A Berlino gli europei sono vissuti con
incredibile partecipazione e ti seguono dappertutto. Ogni bar,
ristorante, chioschetto e giardino è organizzato con schermi e
maxischermi che trasmettono le partite. Mentre si mangia sushi,
messicano o felafel, mentre si compra un pacchetto di chewing gum o
una birra non ci si perde un minuto di gioco. Ma la conversione per
me non è arrivata dall'esterno, ma dall'interno, ovvero dalla mia
cara amica (e coinquilina) tedesca, che dall'inizio del campionato
sfoggia una spilletta a forma di pallone, è fan di Ronaldo per
contraddire il gusto comune e creare scompiglio, ha guardato il
documentario sui mondiali del 2006 (Deutschland Ein Sommermärchen)

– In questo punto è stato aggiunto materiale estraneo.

(* ===== verification/SecretsPort.v ===== *)
(** * The secrets of a workload (agent/secret/secret.go)

    The mounts and the environment of an application, resolved from the secrets the controller
    pushed and, for external ones, from the Vault client.  The state is the client's and the
    record of stale applications; a pass runs at one moment [now]. *)
From stdpp Require Import gmap strings list.
From Stdlib Require Import ZArith Ascii.
From S2P Require Import Prelude Resources Paths CoreV1 ApiObjects Authz Guards DesiredState Workload InodeFS Vault.
#[local] Open Scope Z_scope.

Inductive SecretsErr :=
| SeText (text : string)
| SeEnv (e : EnvError)
| SeIn (what : string) (e : SecretsErr).

Definition TokenFile : string := "token".
Definition CAFile : string := "ca.crt".
Definition NamespaceFile : string := "namespace".

Definition secret_id (s : Secret) : string := WorkloadID (om_Namespace (sec_meta s)) (om_Name (sec_meta s)).
(** A later secret of the same id replaces an earlier one. *)
Definition index (pushed : list Secret) : gmap string Secret := foldl (λ m s, <[secret_id s := s]> m) ∅ pushed.

Fixpoint project_items (data : Values) (items : list KeyToPath) (optional : bool) (content : Values) : result SecretsErr Values :=
  match items with
  | [] => Ok content
  | it :: items =>
      match data !! ktp_Key it with
      | Some v => project_items data items optional (<[ktp_Path it := v]> content)
      | None => if optional then project_items data items optional content else Err (SeText "key not found")
      end
  end.
Definition project (data : Values) (items : list KeyToPath) (optional : bool) : result SecretsErr Values :=
  match items with [] => Ok data | _ => project_items data items optional ∅ end.

Record controllerStore := mkControllerStore { cs_stale : gmap string Z; cs_vault : gmap string vaultEntry * list Event }.
Definition SM (A : Type) : Type := Act controllerStore SecretsErr A.

Section Store.
Context {HQ : Quantity}.
Context (server : list Event → Request → result error Payload) (has_cert : bool) (holds_cert : list ascii → bool).
(** Whether the node has a client, its certificate's name, the CA it trusts, the time. *)
Context (has_vault : bool) (cn : string) (ca : list ascii) (now : Z).

Definition Token (app : App) (audience : string) : string := default "" (wa_Tokens app !! audience).
Definition VaultToken (app : App) : string := Token app TokenAudienceVault.

Definition ownWorkload (app : App) : option SecretsErr :=
  if bool_decide (cn = "") then Some (SeText "never bound to a node identity")
  else if bool_decide (wa_Node app = "") then Some (SeText "it names no node")
  else if negb (bool_decide (wa_Node app = cn)) then Some (SeText "not this agent's identity")
  else None.

Definition resolveData (sec : Secret) (stores : list SecretStore) (token : string) : SM Values := λ s,
  if negb (bool_decide (sec_Type sec = SecretTypeVault)) then (s, Ok (sec_Data sec))
  else if negb has_vault then (s, Err (SeText "needs a vault client this node does not have"))
  else match Fetch server has_cert holds_cert sec stores token now now (cs_vault s) with
       | (v, Ok d) => (mkControllerStore (cs_stale s) v, Ok d)
       | (v, Err e) => (mkControllerStore (cs_stale s) v, Err (SeText e))
       end.

Definition noteStaleness (app : App) (sec : Secret) (stores : list SecretStore) : SM unit := λ s,
  if negb has_vault || negb (bool_decide (sec_Type sec = SecretTypeVault)) then (s, Ok tt)
  else match StaleFor sec stores now (cs_vault s).1 with
       | Some d =>
           match cs_stale s !! wa_UID app with
           | Some cur => if cur <? d then (mkControllerStore (<[wa_UID app := d]> (cs_stale s)) (cs_vault s), Ok tt) else (s, Ok tt)
           | None => (mkControllerStore (<[wa_UID app := d]> (cs_stale s)) (cs_vault s), Ok tt)
           end
       | None => (mkControllerStore (delete (wa_UID app) (cs_stale s)) (cs_vault s), Ok tt)
       end.
Definition StaleApps (s : controllerStore) : gmap string Z := cs_stale s.

Definition secret_volume (m : VolumeMount) (content : Values) : Volume := mkVolume VolumeSecret "" (vm_MountPath m) "" "" true content.
Definition token_content (app : App) (token : string) : Values :=
  let content := <[TokenFile := String.list_ascii_of_string token]> (<[NamespaceFile := String.list_ascii_of_string (wa_Namespace app)]> ∅) in
  match ca with [] => content | _ => <[CAFile := ca]> content end.
Definition tokenVolumes (app : App) : list Volume :=
  omap (λ m, if negb (IsToken m) then None
             else let token := Token app (TokenAudience m) in
                  if bool_decide (token = "") then None else Some (secret_volume m (token_content app token))) (wa_Volumes app).

(** One mount of the loop of [Materialize]. *)
Definition materialize_mount (app : App) (byID : gmap string Secret) (stores : list SecretStore) (m : VolumeMount) : SM (option Volume) :=
  if negb (IsSecret m) then act_ret None
  else
    let optional := default false (vs_Optional (vm_Volume m)) in
    let name := vs_Name (vm_Volume m) in
    match byID !! WorkloadID (wa_Namespace app) name with
    | None => if optional then act_ret None else act_fail (SeText "secret not available")
    | Some sec =>
        do! noteStaleness app sec stores in
        let! data := act_try (resolveData sec stores (VaultToken app)) in
        match data with
        | Err e => if optional then act_ret None else act_fail (SeIn name e)
        | Ok data =>
            match project data (vs_Items (vm_Volume m)) optional with
            | Err e => act_fail (SeIn name e)
            | Ok content => if bool_decide (content = ∅) then act_ret None else act_ret (Some (secret_volume m content))
            end
        end
    end%go.
Fixpoint materialize_mounts (app : App) (byID : gmap string Secret) (stores : list SecretStore) (ms : list VolumeMount) : SM (list Volume) :=
  match ms with
  | [] => act_ret []
  | m :: ms =>
      let! v := materialize_mount app byID stores m in
      let! vs := materialize_mounts app byID stores ms in
      act_ret (match v with Some v => v :: vs | None => vs end)
  end%go.
Definition Materialize (app : App) (pushed : list Secret) (stores : list SecretStore) : SM (list Volume) :=
  match ownWorkload app with
  | Some e => act_fail e
  | None =>
      let! out := materialize_mounts app (index pushed) stores (wa_Volumes app) in
      act_ret (out ++ tokenVolumes app)
  end%go.

(** ** The environment *)
(** The names taken and the entries so far. *)
Definition Env : Type := gset string * list string.
Definition env_add (name value : string) (x : Env) : result SecretsErr Env :=
  match ValidEnvName name "env name" with
  | Some e => Err (SeEnv e)
  | None =>
      match ValidEnvValue name value with
      | Some e => Err (SeEnv e)
      | None => if bool_decide (name ∈ x.1) then Err (SeText "already set by another entry")
                else Ok ({[name]} ∪ x.1, x.2 ++ [name +:+ "=" +:+ value])
      end
  end.
Definition sorted_keys (data : Values) : list string := sort_stable String.ltb (map_to_list data).*1.
Definition value_text (data : Values) (key : string) : string := String.string_of_list_ascii (default [] (data !! key)).
Fixpoint add_keys (what prefix : string) (data : Values) (keys : list string) (x : Env) : result SecretsErr Env :=
  match keys with
  | [] => Ok x
  | key :: keys =>
      match env_add (prefix +:+ key) (value_text data key) x with
      | Err e => Err (SeIn what e)
      | Ok x => add_keys what prefix data keys x
      end
  end.
(** One reference; an entry without one would be a nil pointer. *)
Definition env_ref (app : App) (byID : gmap string Secret) (stores : list SecretStore) (v : EnvVar) (x : Env) : SM Env :=
  match ev_SecretRef v with
  | None => act_fail (SeText "nil pointer")
  | Some ref =>
      match byID !! WorkloadID (wa_Namespace app) (esr_Name ref) with
      | None => if IsOptional ref then act_ret x else act_fail (SeText "secret not available")
      | Some sec =>
          let! data := act_try (resolveData sec stores (VaultToken app)) in
          match data with
          | Err e => if IsOptional ref then act_ret x else act_fail (SeIn (esr_Name ref) e)
          | Ok data =>
              if IsWildcard ref then
                match add_keys (esr_Name ref) (esr_Prefix ref) data (sorted_keys data) x with Ok x => act_ret x | Err e => act_fail e end
              else match data !! esr_Key ref with
                   | None => if IsOptional ref then act_ret x else act_fail (SeIn (esr_Name ref) (SeText "key not found"))
                   | Some value =>
                       match env_add (ev_Name v) (String.string_of_list_ascii value) x with
                       | Ok x => act_ret x
                       | Err e => act_fail (SeIn (esr_Name ref) e)
                       end
                   end
          end
      end
  end%go.
Fixpoint env_refs (app : App) (byID : gmap string Secret) (stores : list SecretStore) (refs : list EnvVar) (x : Env) : SM Env :=
  match refs with
  | [] => act_ret x
  | v :: refs => let! x := env_ref app byID stores v x in env_refs app byID stores refs x
  end%go.
Definition literal_names (env : list string) : gset string := list_to_set (omap (λ e, fst <$> GoStrings.cut "=" e) env).
Definition MaterializeEnv (app : App) (pushed : list Secret) (stores : list SecretStore) : SM (list string) :=
  match wa_EnvRefs app with
  | [] => act_ret []
  | refs =>
      match ownWorkload app with
      | Some e => act_fail e
      | None =>
          let! x := env_refs app (index pushed) stores refs (literal_names (wa_Env app), []) in
          act_ret x.2
      end
  end%go.
End Store.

almeno dieci volte e stila e ristila classifiche dei suoi giocatori
preferiti in base ad aspetto, gioco e personalità: ha una forma
estrema di “Fußball Fieber”, la febbre del calcio, e mi ha
contagiata. Ciò non vuol dire che tutte le problematiche legate a
questi campionati siano sparite per magia o che ora io pensi non
valga più la pena parlarne. Solo che oggi preferisco raccontare del mio
riscoperto entusiasmo per questo momento di socialità e condivisione
in un paese che fino al 2006 non si azzardava a mostrare neanche un
centimetro della propria bandiera e dove tuttora alcuni bar avvertono
che non saranno tollerati canti, slogan o esposizione dei colori
nazionali (siano in forma di sciarpe, bandierine, magliette o trucco)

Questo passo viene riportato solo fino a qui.